A College Student Paid $2 For an Artwork at an Estate Sale. Is It a $20,000 Chagall?

It may not look like his more familiar images, but she thinks she scored an original.

Shannon Kim found this artwork (photographed alongside a purse) at an estate sale and believes it to be a Marc Chagall. Courtesy Shannon Kim.

It’s every art lover’s dream to find something for a few bucks that turns out to be worth a lot more, and one California student is saying she’s living the dream as we speak. 

“Just found out this random oil pastel I bought secondhand for like $2 is a Chagall and worth at least like $20,000,” read a post on X by Shannon Kim, followed by a string of laugh-cry emojis. She turned the piece up at an estate sale in Orange County, California.

“It was in a giant pile of posters, all priced at $1 or $2,” she said. “It seemed like the people who lived there were art fans, because there were posters hanging everywhere in addition to artworks. I looked closely at the back and I saw it said Chagall and I was like, ‘Marc Chagall, are you serious?’”

She also noted a vintage-looking label on the back from Jan Mitchell Gallery, of 5 West 8th Street, New York, suggesting that it might be the real deal.
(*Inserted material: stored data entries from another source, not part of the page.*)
(** * scripts/extract-pdf-text.py: normalizer, indexer and writer

    A shallow embedding of the script.  A Python [str] is a list of
    characters; a character is a code point of the Latin-1 range or one of
    U+0130 and U+0307, on which [str.strip], [str.lower] and the ordering of
    strings are modelled as CPython defines them.  Python integers are
    [Z]. *)

From Stdlib Require Import Ascii String.
From Stdlib Require Import List ZArith NArith Lia Bool Arith.
From Stdlib Require Import Sorting.Sorted Sorting.Permutation.
From Stdlib Require Import Numbers.DecimalString.
From Stdlib Require Numbers.DecimalZ.
From Equations Require Import Equations.
Import ListNotations.

Local Open Scope list_scope.

(** ** Python strings *)

Module PyStr.

(** A character is a code point: one of the Latin-1 range, held by an
    [ascii], or U+0130 (capital I with dot above) or U+0307 (combining dot
    above), the code points with which [str.lower] turns one character into
    two. *)
Inductive char :=
| Chr (a : ascii)
| IDot
| DotAbove.

Definition code (c : char) : N :=
  match c with
  | Chr a => N_of_ascii a
  | IDot => 304
  | DotAbove => 775
  end.

Module Char.

Definition eqb (a b : char) : bool := N.eqb (code a) (code b).

Definition compare (a b : char) : comparison := N.compare (code a) (code b).

End Char.

Definition char_dec : forall a b : char, {a = b} + {a <> b}.
Proof. decide equality. apply ascii_dec. Defined.

Definition str := list char.

Definition nl : char := Chr (ascii_of_nat 10).
Definition cr : char := Chr (ascii_of_nat 13).
Definition tab : char := Chr (ascii_of_nat 9).
Definition sp : char := Chr (ascii_of_nat 32).
Definition backslash : char := Chr (ascii_of_nat 92).

(** Reads a literal the way Python reads a plain string literal: the
    escapes [\n], [\r], [\t] and [\\] denote one character each. *)
Fixpoint unescape (s : string) : str :=
  match s with
  | EmptyString => []
  | String c rest =>
      if Ascii.eqb c (ascii_of_nat 92) then
        match rest with
        | String "n" rest' => nl :: unescape rest'
        | String "r" rest' => cr :: unescape rest'
        | String "t" rest' => tab :: unescape rest'
        | String "\" rest' => backslash :: unescape rest'
        | _ => Chr c :: unescape rest
        end
      else Chr c :: unescape rest
  end.

Definition py (s : string) : str := unescape s.

(** [str.isspace] on one character: the code points CPython's
    [_PyUnicode_IsWhitespace] accepts, among those of [char]. *)
Definition isspace (c : char) : bool :=
  let n := code c in
  ((9 <=? n) && (n <=? 13) || (28 <=? n) && (n <=? 32)
   || (n =? 133) || (n =? 160))%N.

Fixpoint lstrip (s : str) : str :=
  match s with
  | [] => []
  | c :: rest => if isspace c then lstrip rest else s
  end.

Fixpoint rstrip (s : str) : str :=
  match s with
  | [] => []
  | c :: rest =>
      match rstrip rest with
      | [] => if isspace c then [] else [c]
      | kept => c :: kept
      end
  end.

Definition strip (s : str) : str := rstrip (lstrip s).

(** [s.startswith(p)] *)
Fixpoint startswith (p s : str) : bool :=
  match p, s with
  | [], _ => true
  | _ :: _, [] => false
  | a :: p', b :: s' => Char.eqb a b && startswith p' s'
  end.

(** [s.replace(old, new)]: occurrences of [old] are replaced from left to
    right without overlap; an empty [old] matches before every character and
    at the end. *)
Equations? replace (old new s : str) : str by wf (length s) lt :=
  replace [] new s := new ++ flat_map (fun c => c :: new) s;
  replace (o :: old') new [] := [];
  replace (o :: old') new (c :: s) with startswith (o :: old') (c :: s) := {
    | true := new ++ replace (o :: old') new (skipn (length old') s);
    | false := c :: replace (o :: old') new s }.
Proof.
  all: try rewrite length_skipn; simpl; lia.
Qed.

(** The lowercase of a Latin-1 code point.  Below 256 the cased letters
    are A-Z and U+00C0-U+00DE without U+00D7; each maps to the code point 32
    above. *)
Definition lower_latin (a : ascii) : ascii :=
  let n := N_of_ascii a in
  if ((65 <=? n) && (n <=? 90)
      || (192 <=? n) && (n <=? 222) && negb (n =? 215))%N
  then ascii_of_N (n + 32) else a.

(** [str.lower] on one character: U+0130 becomes the two code points "i"
    and U+0307. *)
Definition lower_char (c : char) : list char :=
  match c with
  | Chr a => [Chr (lower_latin a)]
  | IDot => [Chr "i"; DotAbove]
  | DotAbove => [DotAbove]
  end.

Definition lower (s : str) : str := flat_map lower_char s.

(** [s.find(sub)]: the lowest index at which [sub] occurs, or -1. *)
Fixpoint find_from (sub s : str) (i : Z) : Z :=
  if startswith sub s then i
  else match s with
       | [] => (-1)%Z
       | _ :: rest => find_from sub rest (i + 1)%Z
       end.

Definition find (s sub : str) : Z := find_from sub s 0%Z.

(** [sub in s] *)
Fixpoint contains (sub s : str) : bool :=
  startswith sub s ||
  match s with
  | [] => false
  | _ :: rest => contains sub rest
  end.

Definition len (s : str) : Z := Z.of_nat (length s).

(** [s[start:stop]] for indices that are not negative. *)
Definition slice (s : str) (start stop : Z) : str :=
  firstn (Z.to_nat stop - Z.to_nat start) (skipn (Z.to_nat start) s).

(** [sep.join(parts)] *)
Fixpoint join (sep : str) (parts : list str) : str :=
  match parts with
  | [] => []
  | [p] => p
  | p :: rest => p ++ sep ++ join sep rest
  end.

(** [str(i)] for an integer, as an f-string field renders it. *)
Definition of_int (i : Z) : str :=
  map Chr (list_ascii_of_string (NilZero.string_of_int (Z.to_int i))).

(** Comparison of two strings, code point by code point. *)
Fixpoint compare (a b : str) : comparison :=
  match a, b with
  | [], [] => Eq
  | [], _ :: _ => Lt
  | _ :: _, [] => Gt
  | x :: a', y :: b' =>
      match Char.compare x y with
      | Eq => compare a' b'
      | o => o
      end
  end.

Definition leb (a b : str) : bool :=
  match compare a b with Gt => false | _ => true end.

Definition eqb (a b : str) : bool :=
  match compare a b with Eq => true | _ => false end.

End PyStr.

Import PyStr.

(** ** Regular expressions

    [re.sub] for the two patterns of the script, both of the shape
    "a character class repeated at least [least] times", [least >= 1]. *)

Module Re.

(** The longest prefix of characters in the class, and what follows it. *)
Fixpoint span (cls : char -> bool) (s : str) : str * str :=
  match s with
  | [] => ([], [])
  | c :: rest =>
      if cls c then let (run, tail) := span cls rest in (c :: run, tail)
      else ([], s)
  end.

Lemma span_length cls s : length (snd (span cls s)) <= length s.
Proof.
  induction s as [|c s IH]; simpl; [lia|].
  destruct (cls c); simpl; [|lia].
  destruct (span cls s); simpl in *. lia.
Qed.

(** [re.sub(cls{least,}, repl, s)]: at each position the greedy quantifier
    takes the whole run of class characters; a run of at least [least] is
    replaced and scanning resumes after it, otherwise one character is
    copied. *)
Equations? sub_run (cls : char -> bool) (least : nat) (repl s : str) : str
  by wf (length s) lt :=
  sub_run cls least repl [] := [];
  sub_run cls least repl (c :: s) with cls c := {
    | false := c :: sub_run cls least repl s;
    | true with Nat.leb least (S (length (fst (span cls s)))) := {
        | true := repl ++ sub_run cls least repl (snd (span cls s));
        | false := c :: sub_run cls least repl s } }.
Proof.
  all: simpl; try lia.
  pose proof (span_length cls s). lia.
Qed.

Definition hspace (c : char) : bool := Char.eqb c sp || Char.eqb c tab.
Definition newline (c : char) : bool := Char.eqb c nl.

End Re.

(** ** normalize_text *)

Definition normalize_text (text : str) : str :=
  let text := replace (py "\r") (py "\n") (replace (py "\r\n") (py "\n") text) in
  let text := Re.sub_run Re.hspace 1 (py " ") text in
  let text := Re.sub_run Re.newline 3 (py "\n\n") text in
  strip text ++ py "\n".

(** ** The run: environment, effects and [main] *)

(** A literal without escapes, as a raw string literal [r"..."]. *)
Definition raw (s : string) : str := map Chr (list_ascii_of_string s).

Definition pdf_path : str :=
  raw "C:\Users\Tay Liku\OneDrive\Desktop\dotnet-api-_splitted-system.windows.automation-windowsdesktop-11.0.pdf".

Inductive out_file := OutTxt | OutIndex.

(** What [page.extract_text()] does on one page of the document. *)
Inductive extraction :=
| Extracted (text : str)
| ExtractedNone
| ExtractionError.

(** What the run finds: whether the PDF exists, what [PdfReader] makes of
    it ([None] when it raises), whether each output file can be written
    and, if not, what the failed write leaves in it, how each output path
    prints, and what the output files hold before.  [write_text] opens the
    file with mode "w" and then writes: a failure at the opening leaves the
    file as it was ([None]); a failure after it leaves the truncated file
    with nothing or a part of the text in it ([Some remains]). *)
Record env := {
  pdf_exists : bool;
  pdf_pages : option (list extraction);
  can_write : out_file -> bool;
  failed_write : out_file -> option str;
  path_text : out_file -> str;
  txt_before : option str;
  index_before : option str
}.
She brought it to a family friend who works at Christie’s and, spotting a signature, weighed in informally, saying it’s authentic and offering a $20,000 valuation.

The piece may not look much like the Chagall who is familiar from dorm-room posters and auction blocks alike (where his high stands at $28.5 million, set by his 1928 canvas Les Amoureux at Sotheby’s New York in 2017). The Belarusian-French artist is better known for whimsical canvases depicting peasant life, including subjects like the circus, lovers flying together above villages, and animals, all inspired by dimensions of the artist’s and his family’s history.

The back of an artwork, featuring a sticker from Jan Mitchell Gallery, with the handwritten words "Marc Chagall."

The verso of Shannon Kim’s possible Chagall. Courtesy Shannon Kim.

Kim’s more abstract acquisition, by contrast, is marked by a bold red X with a small yellow shape at its center, all against a pink background, with a number of abstract, calligraphy-like black strokes throughout.

Not everyone was buying her attribution of the work, with one commenter snarkily commenting, “What is remotely Chagall about this work.”

“A lot of it!” replied Kim, with a smiley. “Even though he’s mostly known for pastoral cubist surrealism… in the ’50s he did a lot of oil pastels with long character-like brush strokes as you can see in mine and brighter more vibrant use of pastels.” To support her case, she offers his Bouquet a la Main (1957) as an example, which does indeed bear some similarities to her work.

While she is a political economy major, she also has a YouTube page with a few thousand subscribers where she offers lectures on cultural subjects ranging from Pop artist Marisol to Chinese calligraphy to a Nietzschean critical analysis of The Lego Movie.

Kim has no plans to cash in on her find. 

“I didn’t buy it because I thought it was a Chagall,” Kim said. “I just picked it up because I thought it was a really beautiful piece of work.”